Por otra parte, es importante recordar que Televisa no debe verse como una especie de poder omnímodo, cuyos medios le permiten manipular a su antojo la realidad política del país. Curiosamente, tal vez la mayor crisis que ha experimentado la empresa en su historia fue provocada por una combinación de factores donde, entre otras cosas, intervinieron decisiones de gobierno. Durante el sexenio de Carlos Salinas, la desincorporación de los medios públicos dio origen a TV Azteca, que fue en algún momento la mayor amenaza contra la hegemonía de Televisa. Esto se sumó a la inestabilidad directiva al interior de la empresa ocasionada por el fallecimiento de Emilio Azcárraga Milmo en 1997, ya con Ernesto Zedillo en Los Pinos. A fin de cuentas, el consorcio tuvo éxito en ajustarse, sobrevivir, e ir poco a poco adaptándose a un ambiente operativo distinto. En el interregno panista en la Presidencia de la República, Televisa se adaptó a la realidad de un poder político descentralizado, mismo que tornó en oportunidad para dejar de ser una empresa dentro del Estado y convertirse en un eficaz “poder factico”. El regreso del PRI al gobierno federal pudo haber constituido el final de una era, y el retorno a mayores restricciones a su capacidad de acción pero, como ilustró la reciente reforma de telecomunicaciones y, más recientemente, los comentarios presidenciales, su poder e independencia aumentaron.

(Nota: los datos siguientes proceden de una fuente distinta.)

(** C5, the claim as stated fails: in the gen_ai-only llm.go the scenario
    leaves a span without llm.usage.total_tokens (and without llm.vendor); the
    total is under gen_ai.usage.total_tokens. *)
Lemma no_compatibility_schema :
  LlmGenAI_records (initialized_state true) Background GenAIData.hello_prompt
    GenAIData.hello_completion
    [ ("gen_ai.system", STRING "openai");
      ("gen_ai.request.model", STRING "gpt-4o");
      ("gen_ai.prompt.0.role", STRING "user");
      ("gen_ai.prompt.0.content", STRING "Hello");
      ("gen_ai.response.model", STRING "gpt-4o");
      ("gen_ai.usage.input_tokens", INT64 10);
      ("gen_ai.usage.output_tokens", INT64 5);
      ("gen_ai.usage.total_tokens", INT64 15) ]
  /\ attr_get "llm.usage.total_tokens"
       (kept (LlmGenAIAttrs.exported true Background GenAIData.hello_prompt
                GenAIData.hello_completion)) = None
  /\ attr_get "llm.vendor"
       (kept (LlmGenAIAttrs.exported true Background GenAIData.hello_prompt
                GenAIData.hello_completion)) = None.
Proof.
  split; [|split; reflexivity].
  apply (LlmGenAI_records_tracing (initialized_state true)). reflexivity.
Qed.

(** C6. Zero-usage omission.  As amended: the gen_ai-only LogCompletion
    leaves no attribute for a usage counter that is not strictly positive,
    and on a span that has room for them (a span keeps 128 attributes, the
    SDK's default that Init leaves in place, and drops the keys set after
    these) it records each of its six counters exactly when the counter is
    positive; the dual-schema LogCompletion records its three counters
    unconditionally on such a span, a zero one as the integer 0. *)
Theorem zero_usage_omission :
  (forall st ctx params completion,
      tracing st = true ->
      exists kvs,
        LlmGenAI_records st ctx params completion kvs
        /\ let u := LlmGenAI.CompletionParams.Usage completion in
           (forall k n,
               In (k, n)
                 [ (AttrGenAIUsageInputTokens, LlmGenAI.Usage.InputTokens u);
                   (AttrGenAIUsageOutputTokens, LlmGenAI.Usage.OutputTokens u);
                   (AttrGenAIUsageTotalTokens, LlmGenAI.Usage.TotalTokens u);
                   (AttrGenAIUsageReasoningTokens, LlmGenAI.Usage.ReasoningTokens u);
                   (AttrGenAIUsageCacheReadTokens, LlmGenAI.Usage.CacheReadTokens u);
                   (AttrGenAIUsageCacheWriteTokens, LlmGenAI.Usage.CacheWriteTokens u) ] ->
               (n <= 0)%Z -> attr_get k kvs = None)
           /\ (fits (LlmGenAIAttrs.exported (LlmGenAIAttrs.trace_of (sdk st)) ctx params
                       completion) ->
               recorded_iff_positive kvs AttrGenAIUsageInputTokens
                 (LlmGenAI.Usage.InputTokens u)
               /\ recorded_iff_positive kvs AttrGenAIUsageOutputTokens
                    (LlmGenAI.Usage.OutputTokens u)
               /\ recorded_iff_positive kvs AttrGenAIUsageTotalTokens
                    (LlmGenAI.Usage.TotalTokens u)
               /\ recorded_iff_positive kvs AttrGenAIUsageReasoningTokens
                    (LlmGenAI.Usage.ReasoningTokens u)
               /\ recorded_iff_positive kvs AttrGenAIUsageCacheReadTokens
                    (LlmGenAI.Usage.CacheReadTokens u)
               /\ recorded_iff_positive kvs AttrGenAIUsageCacheWriteTokens
                    (LlmGenAI.Usage.CacheWriteTokens u)))
  /\ (forall st ctx prompt completion usage,
        tracing st = true ->
        exists kvs,
          LlmDual_records st ctx prompt completion usage kvs
          /\ (fits (LlmDualAttrs.exported (LlmDualAttrs.trace_of (sdk st)) ctx prompt
                      completion usage) ->
              attr_get "gen_ai.usage.input_tokens" kvs
              = Some (INT64 (LlmDual.Usage.PromptTokens usage))
              /\ attr_get "gen_ai.usage.output_tokens" kvs
                 = Some (INT64 (LlmDual.Usage.CompletionTokens usage))
              /\ attr_get "llm.usage.prompt_tokens" kvs
                 = Some (INT64 (LlmDual.Usage.PromptTokens usage))
              /\ attr_get "llm.usage.completion_tokens" kvs
                 = Some (INT64 (LlmDual.Usage.CompletionTokens usage))
              /\ attr_get "llm.usage.total_tokens" kvs
                 = Some (INT64 (LlmDual.Usage.TotalTokens usage)))).
Proof.
  split.
  - intros st ctx params completion T. eexists.
    split; [apply LlmGenAI_records_tracing, T|].
    pose proof (LlmGenAIKeys.genai_exported_usage (LlmGenAIAttrs.trace_of (sdk st)) ctx
                  params completion) as U.
    cbv zeta in *. unfold recorded_iff_positive in *. split.
    + destruct U as (U1 & U2 & U3 & U4 & U5 & U6).
      intros k n Hin Hn. apply attr_get_kept_none.
      assert ((0 <? n)%Z = false) as Z by (apply Z.ltb_ge, Hn).
      simpl in Hin.
      destruct Hin as [E|[E|[E|[E|[E|[E|[]]]]]]]; injection E as <- <-;
        [rewrite U1|rewrite U2|rewrite U3|rewrite U4|rewrite U5|rewrite U6];
        rewrite Z; reflexivity.
    + intros F. rewrite !(attr_get_kept_fits _ _ F). exact U.
  - intros st ctx prompt completion usage T. eexists.
    split; [apply LlmDual_records_tracing, T|].
    intros F. rewrite !(attr_get_kept_fits _ _ F).
    apply LlmDualLookups.dual_exported_usage.
Qed.

Lemma zero_usage_omission_witness :
  exists kvs,
    LlmGenAI_records (initialized_state true) Background GenAIData.hello_prompt
      GenAIData.hello_completion kvs
    /\ attr_get AttrGenAIUsageInputTokens kvs = Some (INT64 10)
    /\ attr_get AttrGenAIUsageReasoningTokens kvs = None.
Proof.
  destruct (proj1 zero_usage_omission (initialized_state true) Background
              GenAIData.hello_prompt GenAIData.hello_completion eq_refl)
    as (kvs & R & Hzero & Hroom).
  exists kvs. split; [exact R|]. split.
  - destruct Hroom as (U1 & _); [apply Nat.leb_le; reflexivity|]. exact U1.
  - apply (Hzero AttrGenAIUsageReasoningTokens 0%Z); [|reflexivity].
    right; right; right; left; reflexivity.
Defined.

(** C6, the claim as stated fails: the dual-schema LogCompletion, given
    Usage{}, records gen_ai.usage.input_tokens = 0 (and the other counters,
    all 0). *)
Lemma zero_usage_is_recorded :
  LlmDual_records (with_test_provider None (fresh plain_world)) Background
    DualData.empty_prompt DualData.hello_completion DualData.usage_zero
    [ ("gen_ai.system", STRING "");
      ("gen_ai.request.model", STRING "");
      ("llm.vendor", STRING "");
      ("llm.request.model", STRING "");
      ("llm.request.type", STRING "chat");
      ("gen_ai.response.model", STRING "gpt-4o");
      ("llm.response.model", STRING "gpt-4o");
      ("gen_ai.usage.input_tokens", INT64 0);
      ("gen_ai.usage.output_tokens", INT64 0);
      ("llm.usage.prompt_tokens", INT64 0);
      ("llm.usage.completion_tokens", INT64 0);
      ("llm.usage.total_tokens", INT64 0) ]
  /\ attr_get "gen_ai.usage.input_tokens"
       (kept (LlmDualAttrs.exported true Background DualData.empty_prompt
                DualData.hello_completion DualData.usage_zero)) = Some (INT64 0)
  /\ LlmDual.Usage.PromptTokens DualData.usage_zero = 0.
Proof.
  split; [|split; reflexivity].
  apply (LlmDual_records_tracing (with_test_provider None (fresh plain_world))).
  reflexivity.
Qed.

(** ** A conversation longer than a span *)

(** A gen_ai-only call with 70 messages sets 146 attributes, of which the
    span keeps the first 128: vendor, model and the messages 0 to 62.  The
    rest of the conversation, the response model and the usage counters,
    which LogCompletion sets last, are not on the exported span. *)
Example long_conversation_is_cut :
  exists kvs,
    LlmGenAI_records (initialized_state true) Background GenAIData.long_prompt
      GenAIData.hello_completion kvs
    /\ length (LlmGenAIAttrs.exported true Background GenAIData.long_prompt
                 GenAIData.hello_completion) = 146%nat
    /\ length kvs = 128%nat
    /\ attr_get "gen_ai.system" kvs = Some (STRING "openai")
    /\ attr_get "gen_ai.request.model" kvs = Some (STRING "gpt-4o")
    /\ attr_get "gen_ai.prompt.62.content" kvs = Some (STRING "Hello")
    /\ attr_get "gen_ai.prompt.63.role" kvs = None
    /\ attr_get "gen_ai.prompt.69.content" kvs = None
    /\ attr_get "gen_ai.response.model" kvs = None
    /\ attr_get "gen_ai.usage.input_tokens" kvs = None
    /\ LlmGenAI.Usage.InputTokens
         (LlmGenAI.CompletionParams.Usage GenAIData.hello_completion) = 10.
Proof.
  eexists. split.
  - apply (LlmGenAI_records_tracing (initialized_state true)). reflexivity.
  - vm_compute. repeat split.
Qed.

(** ** Hierarchy spans *)

Module WorkflowFacts.
Import Workflow.
(* ===== verification/JsNumber.v ===== *)
(** * JavaScript numbers

    The [number] type of the language: a NaN, two infinities and the finite
    binary64 values, kept as exact rationals.  [rnd] is the rounding of IEEE 754
    (53-bit significand, ties to even, gradual underflow, overflow to infinity);
    every arithmetic operation is the exact result rounded once.  The sign of a
    zero is dropped: no code modelled here observes it.

    [Number.isSafeInteger], [Math.floor], [Math.round], [%] and the comparison
    operators follow the language definition.  The lemmas at the end show that on
    safe integers the operations are exact, which is what the epoch, timestamp
    and expiry computations of the services rely on. *)

From Stdlib Require Import QArith Qround Qabs Lqa Lia Lqa.
From S2P Require Import Prelude.
Close Scope Q_scope.
Local Open Scope Z_scope.

Inductive num : Type :=
| NaN
| Inf (negative : bool)
| Fin (q : Q).

#[export] Instance Q_eq_dec : EqDecision Q.
Proof. solve_decision. Defined.
#[export] Instance num_eq_dec : EqDecision num.
Proof. solve_decision. Defined.

(** ** Rounding *)

(** [n / d] rounded to the nearest integer, ties to even ([n >= 0], [d > 0]). *)
Definition round_half_even (n d : Z) : Z :=
  let q := n / d in
  let r := n mod d in
  match (2 * r ?= d) with
  | Lt => q
  | Gt => q + 1
  | Eq => if Z.even q then q else q + 1
  end.
(* ===== verification/JsStringFacts.v ===== *)
(** * Facts on strings and byte arrays

    The round trips of the codecs of [JsString] (base64, UTF-8, decimal digits),
    and the lemmas on case folding and the hex regular expressions. *)

From Stdlib Require Import QArith Qabs Qround Lqa Lia Ascii.
From S2P Require Import Prelude JsNumber JsString.
Close Scope Q_scope.
Local Open Scope Z_scope.

(** ** Characters *)

Lemma code_range c : 0 <= code c < 256.
Proof. unfold code. pose proof (N_ascii_bounded c). lia. Qed.

Lemma chr_code c : chr (code c) = c.
Proof. unfold chr, code. rewrite N2Z.id. apply ascii_N_embedding. Qed.

Lemma code_chr n : 0 <= n < 256 → code (chr n) = n.
Proof. intros H. unfold chr, code. rewrite N_ascii_embedding by lia. lia. Qed.

Lemma code_inj a b : code a = code b → a = b.
Proof. intros H. rewrite <-(chr_code a), <-(chr_code b). by rewrite H. Qed.

Lemma str_of_bytes_of_str s : str_of_bytes (bytes_of_str s) = s.
Proof. apply String.string_of_list_ascii_of_string. Qed.

Lemma bytes_of_str_of_bytes b : bytes_of_str (str_of_bytes b) = b.
Proof. apply String.list_ascii_of_string_of_list_ascii. Qed.

#[export] Hint Resolve code_range : sentinel.

Ltac char_lia := repeat match goal with c : ascii |- _ =>
  lazymatch goal with
  | _ : 0 <= code c < 256 |- _ => fail
  | _ => pose proof (code_range c)
  end end; Z.div_mod_to_equations; lia.

Ltac btests :=
  unfold is_hex, is_hex_lower, is_digit, is_space, between in *;
  repeat match goal with
  | H : context [?a <=? ?b] |- _ => destruct (Z.leb_spec a b)
  | |- context [?a <=? ?b] => destruct (Z.leb_spec a b)
  | H : context [?a =? ?b] |- _ => destruct (Z.eqb_spec a b)
  | |- context [?a =? ?b] => destruct (Z.eqb_spec a b)
  end; simpl in *.

(** ** Strings *)

Lemma str_forallb_map p f s :
  str_forallb p (str_map f s) = str_forallb (λ c, p (f c)) s.
Proof. induction s as [|c s IH]; simpl; [done|]. by rewrite IH. Qed.

Lemma str_forallb_impl (p q : ascii → bool) s :
  (∀ c, p c = true → q c = true) → str_forallb p s = true → str_forallb q s = true.
Proof.
  intros H. induction s as [|c s IH]; simpl; [done|].
  rewrite !andb_true_iff. intros [??]; auto.
Qed.

Lemma str_map_length f s : String.length (str_map f s) = String.length s.
Proof. induction s; simpl; congruence. Qed.

Lemma str_map_ext_forallb p f s :
  (∀ c, p c = true → f c = c) → str_forallb p s = true → str_map f s = s.
Proof.
  intros H. induction s as [|c s IH]; simpl; [done|].
  rewrite andb_true_iff. intros [??]. rewrite H by done. by rewrite IH.
Qed.

Lemma lower_char_idemp c : lower_char (lower_char c) = lower_char c.
Proof.
  unfold lower_char at 2 3. destruct (_ || _) eqn:E; [|unfold lower_char; by rewrite E].
  unfold lower_char. pose proof (code_range c).
  assert (code (chr (code c + 32)) = code c + 32) as Hc.
  { apply code_chr. btests; try done; lia. }
  destruct (between 65 90 (chr (code c + 32)) || _) eqn:E2; [|done].
  exfalso. unfold between in *. rewrite Hc in E2. btests; try done; lia.
Qed.

Lemma toLowerCase_idemp s : toLowerCase (toLowerCase s) = toLowerCase s.
Proof.
  unfold toLowerCase. induction s as [|c s IH]; simpl; [done|].
  by rewrite lower_char_idemp, IH.
Qed.

Lemma lower_char_hex_lower c : is_hex_lower c = true → lower_char c = c.
Proof.
  intros H. unfold lower_char.
  destruct (_ || _) eqn:E; [|done]. exfalso. btests; try done; lia.
Qed.

Lemma lower_char_hex c : is_hex c = true → is_hex_lower (lower_char c) = true.
Proof.
  unfold is_hex. rewrite orb_true_iff. intros [H|H].
  { by rewrite lower_char_hex_lower. }
  pose proof (code_range c). unfold lower_char.
  assert (between 65 90 c = true) as -> by (btests; try done; lia). simpl.
  unfold is_hex_lower, between, is_digit, between in *.
  rewrite !code_chr by (btests; try done; lia). btests; try done; lia.
Qed.

Lemma is_hex64_lower s : is_hex64 s = true → is_lower_hex64 (toLowerCase s) = true.
Proof.
  unfold is_hex64, is_lower_hex64, toLowerCase. rewrite str_map_length.
  rewrite !andb_true_iff, str_forallb_map. intros [??]; split; [done|].
  eapply str_forallb_impl; [|done]. intros c. apply lower_char_hex.
Qed.

Lemma lower_hex64_fixed s : is_lower_hex64 s = true → toLowerCase s = s.
Proof.
  unfold is_lower_hex64. rewrite andb_true_iff. intros [_ H].
  eapply str_map_ext_forallb; [|done]. apply lower_char_hex_lower.
Qed.

Lemma lower_hex64_hex64 s : is_lower_hex64 s = true → is_hex64 s = true.
Proof.
  unfold is_lower_hex64, is_hex64. rewrite !andb_true_iff. intros [??]; split; [done|].
  eapply str_forallb_impl; [|done]. intros c Hc. unfold is_hex. by rewrite Hc.
Qed.

Lemma lower_hex64_length s : is_lower_hex64 s = true → String.length s = 64%nat.
Proof. unfold is_lower_hex64. intros [H _]%andb_true_iff. by apply Nat.eqb_eq. Qed.

Lemma lower_hex64_truthy s : is_lower_hex64 s = true → truthy s = true.
Proof. by destruct s. Qed.

#[export] Hint Resolve is_hex64_lower lower_hex64_fixed lower_hex64_hex64
  lower_hex64_truthy : sentinel.

(** ** Hex *)

Lemma hex_digit_lower n : 0 <= n < 16 → is_hex_lower (hex_digit n) = true.
Proof.
  intros H. unfold hex_digit, is_hex_lower, is_digit, between.
  destruct (Z.ltb_spec n 10); rewrite code_chr by lia; btests; try done; lia.
Qed.

Lemma to_hex_length b : String.length (to_hex b) = (2 * length b)%nat.
Proof. induction b as [|c b IH]; simpl; [done|]. rewrite IH. lia. Qed.

Lemma to_hex_lower b : str_forallb is_hex_lower (to_hex b) = true.
Proof.
  induction b as [|c b IH]; simpl; [done|].
  rewrite !hex_digit_lower, IH by char_lia. done.
Qed.

(** A 32-byte digest prints as 64 lowercase hex characters. *)
Lemma to_hex_32 b : length b = 32%nat → is_lower_hex64 (to_hex b) = true.
Proof.
  intros H. unfold is_lower_hex64. rewrite to_hex_length, H, to_hex_lower. done.
Qed.

(** ** Decimal digits *)

Lemma is_digit_char d : 0 <= d < 10 → is_digit (digit_char d) = true ∧ code (digit_char d) = 48 + d.
Proof.
  intros H. unfold digit_char, is_digit, between. rewrite code_chr by lia.
  split; [|done]. btests; try done; lia.
Qed.
(* ===== verification/Json.v ===== *)
(** * JSON values, [JSON.stringify] and [JSON.parse]

    The printer and the parser of the language's [JSON] object, executable, and
    their round trip: parsing the text printed for a well-formed value gives the
    value back ([json_roundtrip]).  A value is well formed when its object keys are
    distinct and each number is one whose decimal form parses to itself; safe
    integers always are ([num_ok_int]).

    Objects are ordered association lists.  The printer writes into a
    continuation ([print v rest]), so that no lemma about [append] is needed. *)

From Stdlib Require Import QArith Lia Ascii.
From S2P Require Import Prelude JsNumber JsString JsStringFacts JsCollection.
Close Scope Q_scope.
#[local] Set Warnings "-register-all".

Inductive json : Type :=
| JNull
| JBool (b : bool)
| JNum (x : num)
| JStr (s : string)
| JArr (l : list json)
| JObj (fields : list (string * json)).

(** Induction through the nested lists. *)
Section json_ind.
Variable P : json → Prop.
Hypothesis Hnull : P JNull.
Hypothesis Hbool : ∀ b, P (JBool b).
Hypothesis Hnum : ∀ x, P (JNum x).
Hypothesis Hstr : ∀ s, P (JStr s).
Hypothesis Harr : ∀ l, Forall P l → P (JArr l).
Hypothesis Hobj : ∀ fs, Forall (λ kv, P kv.2) fs → P (JObj fs).

Lemma json_ind' (v : json) : P v.
Proof.
  revert v. fix IH 1. intros [|b|x|s|l|fs].
  - apply Hnull.
  - apply Hbool.
  - apply Hnum.
  - apply Hstr.
  - apply Harr. induction l as [|x l IHl]; constructor; [apply IH|apply IHl].
  - apply Hobj. induction fs as [|kv fs IHfs]; constructor; [apply IH|apply IHfs].
Qed.
End json_ind.

(** [obj.key], [None] for [undefined] *)
Definition field (v : json) (key : string) : option json :=
  match v with JObj fs => map_get fs key | _ => None end.

Definition as_str (v : json) : option string := match v with JStr s => Some s | _ => None end.
Definition as_num (v : json) : option num := match v with JNum x => Some x | _ => None end.
Definition as_bool (v : json) : option bool := match v with JBool b => Some b | _ => None end.
Definition as_arr (v : json) : option (list json) := match v with JArr l => Some l | _ => None end.

Definition str_field (v : json) (key : string) : option string := field v key ≫= as_str.
Definition num_field (v : json) (key : string) : option num := field v key ≫= as_num.

(** ** Printing *)

Definition quote : ascii := chr 34.
Definition backslash : ascii := chr 92.

(** One code unit of a string literal. *)
Definition print_char (c : ascii) (rest : string) : string :=
  let n := code c in
  let esc a := String backslash (String a rest) in
  if (n =? 8)%Z then esc "b"%char
  else if (n =? 9)%Z then esc "t"%char
  else if (n =? 10)%Z then esc "n"%char
  else if (n =? 12)%Z then esc "f"%char
  else if (n =? 13)%Z then esc "r"%char
  else if (n =? 34)%Z || (n =? 92)%Z then esc c
  else if (n <? 32)%Z then
    String backslash (String "u" (String "0" (String "0"
      (String (hex_digit (n / 16)) (String (hex_digit (n mod 16)) rest)))))
  else String c rest.

Fixpoint print_chars (s : string) (rest : string) : string :=
  match s with
  | EmptyString => rest
  | String c s => print_char c (print_chars s rest)
  end.

Definition print_string (s rest : string) : string :=
  String quote (print_chars s (String quote rest)).

Definition print_num (x : num) (rest : string) : string :=
  (if is_finite x then num_to_string x else "null") +:+ rest.

Fixpoint print (v : json) (rest : string) : string :=
  match v with
  | JNull => "null" +:+ rest
  | JBool b => (if b then "true" else "false") +:+ rest
  | JNum x => print_num x rest
  | JStr s => print_string s rest
  | JArr [] => "[]" +:+ rest
  | JArr (x :: l) =>
      String "[" (print x ((fix go l := match l with
        | [] => String "]" rest
        | x :: l => String "," (print x (go l)) end) l))
  | JObj [] => "{}" +:+ rest
  | JObj ((k, x) :: fs) =>
      String "{" (print_string k (String ":" (print x ((fix go fs := match fs with
        | [] => String "}" rest
        | (k, x) :: fs => String "," (print_string k (String ":" (print x (go fs))))
        end) fs))))
  end.

Fixpoint print_elems (l : list json) (rest : string) : string :=
  match l with
  | [] => String "]" rest
  | x :: l => String "," (print x (print_elems l rest))
  end.

Fixpoint print_members (fs : list (string * json)) (rest : string) : string :=
  match fs with
  | [] => String "}" rest
  | (k, x) :: fs =>
      String "," (print_string k (String ":" (print x (print_members fs rest))))
  end.

(** [JSON.stringify(v)] *)
Definition stringify (v : json) : string := print v "".

(** ** Parsing *)

Definition is_json_space (c : ascii) : bool :=
  (code c =? 9)%Z || (code c =? 10)%Z || (code c =? 13)%Z || (code c =? 32)%Z.

Fixpoint skip_space (s : string) : string :=
  match s with String c s' => if is_json_space c then skip_space s' else s | _ => s end.

Definition hex_value (c : ascii) : option Z :=
  if is_digit c then Some (code c - 48)%Z
  else if between 97 102 c then Some (code c - 87)%Z
  else if between 65 70 c then Some (code c - 55)%Z
  else None.

(** The code unit of [\uXXXX]; above 255 the model has no character for it. *)
Definition unicode_escape (a b c d : ascii) : option ascii :=
  a ← hex_value a; b ← hex_value b; c ← hex_value c; d ← hex_value d;
  let n := (((a * 16 + b) * 16 + c) * 16 + d)%Z in
  Some (if (n <? 256)%Z then chr n else "?"%char).

Definition simple_escape (c : ascii) : option ascii :=
  let n := code c in
  if (n =? 34)%Z || (n =? 92)%Z || (n =? 47)%Z then Some c
  else if (n =? 98)%Z then Some (chr 8)
  else if (n =? 116)%Z then Some (chr 9)
  else if (n =? 110)%Z then Some (chr 10)
  else if (n =? 102)%Z then Some (chr 12)
  else if (n =? 114)%Z then Some (chr 13)
  else None.

(** The rest of a string literal after its opening quote. *)
Fixpoint parse_chars (s : string) : option (string * string) :=
  match s with
  | EmptyString => None
  | String c s' =>
      if Ascii.eqb c quote then Some ("", s')
      else if Ascii.eqb c backslash then
        match s' with
        | String e s'' =>
            if Ascii.eqb e "u" then
              match s'' with
              | String h1 (String h2 (String h3 (String h4 s3))) =>
                  x ← unicode_escape h1 h2 h3 h4; '(t, r) ← parse_chars s3; Some (String x t, r)
              | _ => None
              end
            else x ← simple_escape e; '(t, r) ← parse_chars s''; Some (String x t, r)
        | EmptyString => None
        end
      else if (code c <? 32)%Z then None
      else '(t, r) ← parse_chars s'; Some (String c t, r)
  end.

(** One or more digits: value, number of digits, rest. *)
Definition parse_digits1 (s : string) : option (Z * Z * string) :=
  let '(v, r) := parse_digits 0 s in
  let k := (str_length s - str_length r)%Z in
  if (k =? 0)%Z then None else Some (v, k, r).

Definition parse_int (s : string) : option (Z * string) :=
  match s with
  | String c s' =>
      if (code c =? 48)%Z then Some (0%Z, s')
      else '(v, _, r) ← parse_digits1 s; Some (v, r)
  | EmptyString => None
  end.

Definition parse_frac (s : string) : option (Z * Z * string) :=
  match s with
  | String c s' => if (code c =? 46)%Z then parse_digits1 s' else Some (0, 0, s)%Z
  | EmptyString => Some (0, 0, s)%Z
  end.

Definition parse_exp (s : string) : option (Z * string) :=
  match s with
  | String c s' =>
      if (code c =? 101)%Z || (code c =? 69)%Z then
        match s' with
        | String g s'' =>
            if (code g =? 45)%Z then '(v, _, r) ← parse_digits1 s''; Some ((- v)%Z, r)
            else if (code g =? 43)%Z then '(v, _, r) ← parse_digits1 s''; Some (v, r)
            else '(v, _, r) ← parse_digits1 s'; Some (v, r)
        | EmptyString => None
        end
      else Some (0%Z, s)
  | EmptyString => Some (0%Z, s)
  end.

Definition parse_unsigned (s : string) : option (Q * string) :=
  '(n, s) ← parse_int s; '(f, k, s) ← parse_frac s; '(e, s) ← parse_exp s;
  Some ((inject_Z (n * 10 ^ k + f) * pow10 (e - k))%Q, s).

Definition parse_number (s : string) : option (num * string) :=
  match s with
  | String c s' =>
      if (code c =? 45)%Z then '(q, r) ← parse_unsigned s'; Some (rnd (Qopp q), r)
      else '(q, r) ← parse_unsigned s; Some (rnd q, r)
  | EmptyString => None
  end.

Definition expect (p : string) (v : json) (s : string) : option (json * string) :=
  if starts_with p s then Some (v, str_drop (String.length p) s) else None.

Definition expect_char (c : ascii) (s : string) : option string :=
  match s with String c' s' => if Ascii.eqb c' c then Some s' else None | _ => None end.

(** [parse_value] parses one value; the two others the rest of an array after an
    element and the rest of an object after a member.  Every call consumes a
    character, so the length of the text is enough fuel ([json_roundtrip]). *)
Fixpoint parse_value (fuel : nat) (s : string) : option (json * string) :=
  match fuel with
  | O => None
  | S fuel =>
      match skip_space s with
      | EmptyString => None
      | String c s' =>
          if Ascii.eqb c "{" then
            match expect_char "}" (skip_space s') with
            | Some r => Some (JObj [], r)
            | None => '(fs, r) ← parse_members fuel s'; Some (JObj (map_of fs), r)
            end
          else if Ascii.eqb c "[" then
            match expect_char "]" (skip_space s') with
            | Some r => Some (JArr [], r)
            | None => '(l, r) ← parse_elems fuel s'; Some (JArr l, r)
            end
          else if Ascii.eqb c quote then
            '(t, r) ← parse_chars s'; Some (JStr t, r)
          else if Ascii.eqb c "n" then expect "null" JNull (String c s')
          else if Ascii.eqb c "t" then expect "true" (JBool true) (String c s')
          else if Ascii.eqb c "f" then expect "false" (JBool false) (String c s')
          else '(x, r) ← parse_number (String c s'); Some (JNum x, r)
      end
  end
with parse_elems (fuel : nat) (s : string) : option (list json * string) :=
  match fuel with
  | O => None
  | S fuel =>
      '(x, r) ← parse_value fuel s;
      let r := skip_space r in
      match expect_char "]" r with
      | Some r => Some ([x], r)
      | None => r ← expect_char "," r; '(l, r) ← parse_elems fuel r; Some (x :: l, r)
      end
  end
with parse_members (fuel : nat) (s : string) : option (list (string * json) * string) :=
  match fuel with
  | O => None
  | S fuel =>
      r ← expect_char quote (skip_space s);
      '(k, r) ← parse_chars r;
      r ← expect_char ":" (skip_space r);
      '(x, r) ← parse_value fuel r;
      let r := skip_space r in
      match expect_char "}" r with
      | Some r => Some ([(k, x)], r)
      | None => r ← expect_char "," r; '(fs, r) ← parse_members fuel r; Some ((k, x) :: fs, r)
      end
  end.

(** [JSON.parse(s)]: [None] when it throws a [SyntaxError] *)
Definition parse (s : string) : option json :=
  '(v, r) ← parse_value (S (String.length s)) s;
  match skip_space r with EmptyString => Some v | _ => None end.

Por último, cabe poner énfasis en que Televisa no es ni un titán invencible al cual todos los actores políticos y económicos se ponen a sus pies, ni tampoco es una quimera que constituye la fuente de todos los males del país. La realidad es que la empresa es un reflejo de la dinámica del sistema y, en términos crudos, es totalmente lógico su interés en mantener el statu quo, en especial si el gobierno así se lo facilita. Un ejemplo de esto es la puesta en práctica de la reforma en materia de telecomunicaciones, donde la autoridad ha tendido a dar un trato diferenciado a la televisora, comparado con el que da a sus potenciales competidores. También resulta al menos paradójico que la principal amenaza actual al poder de Televisa, haya tenido su génesis en los tiempos del desmantelamiento del régimen de paraestatales de principios de la década de 1990. Aunque sea igualmente cuestionable la historia acerca de cómo la empresa telefónica TELMEX ha sido la base para la construcción de otro emporio mexicano multinacional, tampoco es casual que hoy se constituya como el mayor riesgo a la preponderancia de Televisa en el sector de medios de comunicación. Lo cierto es que, más allá de cómo continúe desarrollándose la relación entre el gobierno y los gigantes oligopólicos y/o monopólicos del país, la pregunta es si la autoridad realmente tiene el poder real en esta materia dados los intereses compartidos, muchos de estos inconfesables.